“J’ai changé de cancer” : Olivier de Kersauson révèle être de nouveau frappé par la maladie, quelques années après son cancer des poumons

Ce vendredi 22 mai 2026, Olivier de Kersauson a révélé sur RTL être atteint d’un cancer de l’œsophage. Une nouvelle maladie qui intervient quelques années après son cancer du poumon. Malgré cette mauvaise nouvelle, l’ancien navigateur garde une attitude positive, loin de se laisser abattre.

Mauvaise nouvelle pour Olivier de Kersauson… L’ancien marin est de nouveau frappé par la maladie. C’est en 2017 que cet amoureux de la mer apprend qu’il est atteint d’un cancer des poumons. Une maladie dont il a fort heureusement réussi à se soigner. En novembre 2025, l’écrivain confiait à Pascal Praud, lors de son passage sur C News dans L’Heure des pros, comment il avait réussi à combattre ce mal.

“J’ai été très malade. C’était un cancer du poumon. Je suis guéri, et puis j’ai eu de la chance, j’ai été bien soigné”, expliquait-il. Avant de préciser : “Après, en sortant des soins, ça te détruit quand même entre les rayons et la chimio. Et là, je me suis donné du mal pour me reconstruire. Je n’avais plus de force, plus rien. Donc, j’ai fait trois heures de sport tous les jours. Ce matin, j’étais levé à 6 heures, j’ai fait des haltères. Maintenant j’ai 80 ans. C’est vieux quand même. Donc il faut que je fasse attention. Je veux mourir en bonne santé”.

De quel cancer souffre Olivier de Kersauson après avoir guéri de son cancer des poumons ?

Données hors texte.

(** * GenAIMCP: the chat client, its tool bridge and the tool server

    A shallow embedding of [client.py] (the tool bridge
    [get_openai_compatible_tools] and the conversation loop of [main]) and
    of [mcpserver/my_server.py] (the [multiply] tool).

    Python strings are [string]s (the bytes of their UTF-8 encoding),
    Python [int]s are unbounded and become [Z], the list [chat_history] is
    a [list Message] that grows at its end.  The three libraries the client
    talks to (the chat-completion endpoint, the FastMCP connection and
    [json]) are not part of the repository: they are the fields of the
    class [Externals], and every run threads an explicit state of the
    outside world through them.  [print] calls are left out: they neither
    read nor change the history. *)

From Stdlib Require Import ZArith List String Ascii Bool Arith Lia DecimalString.
Import ListNotations.
Local Open Scope string_scope.
Local Open Scope list_scope.

(** ** Exceptions *)

(** The two classes of exception the handlers of [main] tell apart:
    [json.JSONDecodeError], and every other [Exception].  The text carried
    is [str(e)]. *)
Inductive exn : Type :=
| JSONDecodeError (msg : string)
| Exception (msg : string).

Definition exn_str (e : exn) : string :=
  match e with
  | JSONDecodeError msg => msg
  | Exception msg => msg
  end.

(** ** Data model *)

(** [tool_call.function]: the tool's name and its serialized arguments. *)
Record FunctionCall : Type := {
  fn_name : string;
  fn_arguments : string
}.

(** One entry of [assistant_message.tool_calls]. *)
Record ToolCall : Type := {
  tc_id : string;
  tc_function : FunctionCall
}.

(** [response.choices[0].message]: the message object of a completion.
    [tool_calls] is [None] or a list; both [None] and the empty list are
    falsy for [if assistant_message.tool_calls]. *)
Record ChatCompletionMessage : Type := {
  content : option string;
  tool_calls : option (list ToolCall)
}.

(** The entries of [chat_history]: the literal dictionaries the loop
    builds, and the message objects it appends as they came. *)
Inductive Message : Type :=
| RoleContent (role : string) (text : string)
| ToolResult (tool_call_id : string) (role : string) (name : string) (text : string)
| Completion (m : ChatCompletionMessage).

Section Data.
Variables Schema Json : Type.

(** A tool as [mcp_client.list_tools()] describes it. *)
Record Tool : Type := {
  tool_name : string;
  tool_description : option string;
  tool_inputSchema : Schema
}.

(** The value under ["function"] of a [ChatCompletionToolParam]. *)
Record FunctionDefinition : Type := {
  name : string;
  description : option string;
  parameters : Schema
}.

Malheureusement pour Olivier de Kersauson, le cancer n’en a pas fini avec lui. Après sa rémission, le navigateur a eu la mauvaise surprise de découvrir qu’il est désormais atteint d’un cancer de l’œsophage. Une triste nouvelle qu’il a annoncé ce vendredi 22 mai 2026, sur RTL au micro de Marc-Olivier Fogiel. “J’ai changé de cancer”, a-t-il confié. Une confidence faite depuis Brest où il séjourne actuellement pour sa convalescence, après avoir été hospitalisé à Paris.

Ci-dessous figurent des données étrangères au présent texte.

Ltac never_tac :=
  repeat (cbn [never bind];
          match goal with
          | |- _ /\ _ => split
          | |- forall _, _ => intro
          | |- ~ _ => intros []
          | |- True => exact I
          | |- never _ (match ?x with _ => _ end) => destruct x
          | |- never _ (bind (match ?x with _ => _ end) _) => cbn [Resp] in x; destruct x
          end).

(** X14: when the guard refuses, the comment is neither updated nor deleted:
    the use case stops right after the check and hands back the wrapped error. *)
Lemma commentsUC_refused {W : Type} (env : Env W) (w : W) (ctx : Context)
      (comment : Comment) (comm : CommentBase) (err : error) :
  let get := CommRepoGetByID ctx (CommentID comment) in
  let chk := ValidateIsOwner ctx (UUID_String (cbAuthorID comm)) in
  (env get w).1 = Ok comm ->
  (env chk (env get w).2).1 = Some err ->
  run env (commentsUC.Update ctx comment) w
    = mkOutcome (Err (Wrap err "commentsUC Update ValidateIsOwner"))
                (env chk (env get w).2).2 [get; chk] /\
  run env (commentsUC.Delete ctx (CommentID comment)) w
    = mkOutcome (Some (Wrap err "commentsUC Delete ValidateIsOwner"))
                (env chk (env get w).2).2 [get; chk].
Proof.
  intros get chk Hget Hchk.
  unfold commentsUC.Update, commentsUC.Delete. prog_unfold.
  subst get chk. simpl.
  destruct (env (CommRepoGetByID ctx (CommentID comment)) w) as [r w1].
  simpl in *. subst r. simpl.
  destruct (env (ValidateIsOwner ctx (UUID_String (cbAuthorID comm))) w1) as [v w2].
  simpl in *. subst v. split; reflexivity.
Qed.

(** C10: the comments [Update] and [Delete] use cases check ownership
    against the author of the comment the repository returned, and that is
    the only ownership check they make; when the repository has no such
    comment its error is returned and the lookup is the only call made, so
    neither the check nor the mutation takes place. *)
Theorem commentsUC_checks_fetched_author {W : Type} (env : Env W) (w : W) (ctx : Context)
        (comment : Comment) (commentID : UUID) :
  let oU := run env (commentsUC.Update ctx comment) w in
  let oD := run env (commentsUC.Delete ctx commentID) w in
  let getU := CommRepoGetByID ctx (CommentID comment) in
  let getD := CommRepoGetByID ctx commentID in
  match (env getU w).1 with
  | Err e => value oU = Err e /\ trace oU = [getU]
  | Ok comm =>
      exists rest,
        trace oU = getU :: ValidateIsOwner ctx (UUID_String (cbAuthorID comm)) :: rest /\
        Forall (fun c => ~ isValidateIsOwner c) rest
  end /\
  match (env getD w).1 with
  | Err e => value oD = Some e /\ trace oD = [getD]
  | Ok comm =>
      exists rest,
        trace oD = getD :: ValidateIsOwner ctx (UUID_String (cbAuthorID comm)) :: rest /\
        Forall (fun c => ~ isValidateIsOwner c) rest
  end.
Proof.
  intros oU oD getU getD. subst oU oD getU getD.
  unfold commentsUC.Update, commentsUC.Delete. prog_unfold. simpl. split.
  - destruct (env (CommRepoGetByID ctx (CommentID comment)) w) as [[comm | e] w1]; simpl.
    + destruct (env (ValidateIsOwner ctx (UUID_String (cbAuthorID comm))) w1)
        as [[err |] w2]; simpl.
      * exists []. split; [reflexivity | constructor].
      * destruct (env (CommRepoUpdate ctx comment) w2) as [[updated | err] w3]; simpl;
          (exists [CommRepoUpdate ctx comment]; split;
           [reflexivity | constructor; [intros [] | constructor]]).
    + split; reflexivity.
  - destruct (env (CommRepoGetByID ctx commentID) w) as [[comm | e] w1]; simpl.
    + destruct (env (ValidateIsOwner ctx (UUID_String (cbAuthorID comm))) w1)
        as [[err |] w2]; simpl.
      * exists []. split; [reflexivity | constructor].
      * destruct (env (CommRepoDelete ctx commentID) w2) as [[err |] w3]; simpl;
          (exists [CommRepoDelete ctx commentID]; split;
           [reflexivity | constructor; [intros [] | constructor]]).
    + split; reflexivity.
Qed.

(** ** Auth use case and handlers *)

Lemma authUC_Register_never_deletes (cfg : Config) (ctx : Context) (user : User) :
  never isAuthRepoDelete (authUC.Register cfg ctx user).
Proof. unfold authUC.Register. prog_unfold. never_tac. Qed.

Malgré le choc de la nouvelle, Olivier de Kersauson ne veut surtout pas dramatiser la situation. “Ce n’est pas un drame non plus. Il faut voir ça avec sérénité. En plus, j’ai 82 ans, donc ce n’est pas indécent. Un mec de 82 ans qui est en danger de mort, c’est juste fatal”, explique-t-il. Et de préciser : “Quand on est malade comme ça, il faut se réjouir d’être soigné plutôt que se blâmer d’être malade. J’ai la chance de ne pas beaucoup souffrir. Je supporte (la douleur).”